++++ Dataset entries ++++

(** * epubHighlighter: dictionary markup parsers, entry renderer and
      multi-source resolver

    A shallow embedding of [parse.py], [parse_oald.py] and
    [dictionary_lookup.py].

    Python [str] values are Rocq strings holding the UTF-8 bytes of the
    text, so that the structural glyphs of the dictionaries (the arrow of
    a cross-reference, the sense delimiter, the part-of-speech bullets)
    are ordinary substrings.  Case mapping is the ASCII part of
    [str.lower]; whitespace is the set recognised by [str.isspace]. *)

From stdpp Require Import gmap strings list.
From Stdlib Require Import Ascii String Bool Arith Lia.

Local Open Scope string_scope.
Local Open Scope list_scope.

#[local] Set Warnings "-clear-no-such-hyp".

(** ** Python string primitives *)

Module Py.

Definition code (a : ascii) : nat := nat_of_ascii a.

Definition between (lo hi : nat) (a : ascii) : bool :=
  (lo <=? code a)%nat && (code a <=? hi)%nat.

(** One-byte whitespace: TAB LF VT FF CR, FS GS RS US and SPACE. *)
Definition ws1 (a : ascii) : bool := between 9 13 a || between 28 32 a.

(** Two-byte whitespace: U+0085 and U+00A0. *)
Definition ws2 (a b : ascii) : bool :=
  (code a =? 194)%nat && ((code b =? 133)%nat || (code b =? 160)%nat).

(** Three-byte whitespace: U+1680, U+2000..U+200A, U+2028, U+2029,
    U+202F, U+205F and U+3000. *)
Definition ws3 (a b c : ascii) : bool :=
  ((code a =? 225)%nat && (code b =? 154)%nat && (code c =? 128)%nat)
  || ((code a =? 226)%nat && (code b =? 128)%nat
      && (between 128 138 c || between 168 169 c || (code c =? 175)%nat))
  || ((code a =? 226)%nat && (code b =? 129)%nat && (code c =? 159)%nat)
  || ((code a =? 227)%nat && (code b =? 128)%nat && (code c =? 128)%nat).

(** Number of bytes of the whitespace character at the head of [s], or
    [0] when [s] does not start with whitespace. *)
Definition ws_head (s : string) : nat :=
  match s with
  | String a t =>
      if ws1 a then 1
      else match t with
           | String b u =>
               if ws2 a b then 2
               else match u with
                    | String c _ => if ws3 a b c then 3 else 0
                    | EmptyString => 0
                    end
           | EmptyString => 0
           end
  | EmptyString => 0
  end.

++++

### Task brief
Your answer should be the lines above from the one containing "Definition ws3 (a" through the one containing "c =? 175)%nat))", copied exactly and with both ends kept.

### Reply to the task
Definition ws3 (a b c : ascii) : bool :=
  ((code a =? 225)%nat && (code b =? 154)%nat && (code c =? 128)%nat)
  || ((code a =? 226)%nat && (code b =? 128)%nat
      && (between 128 138 c || between 168 169 c || (code c =? 175)%nat))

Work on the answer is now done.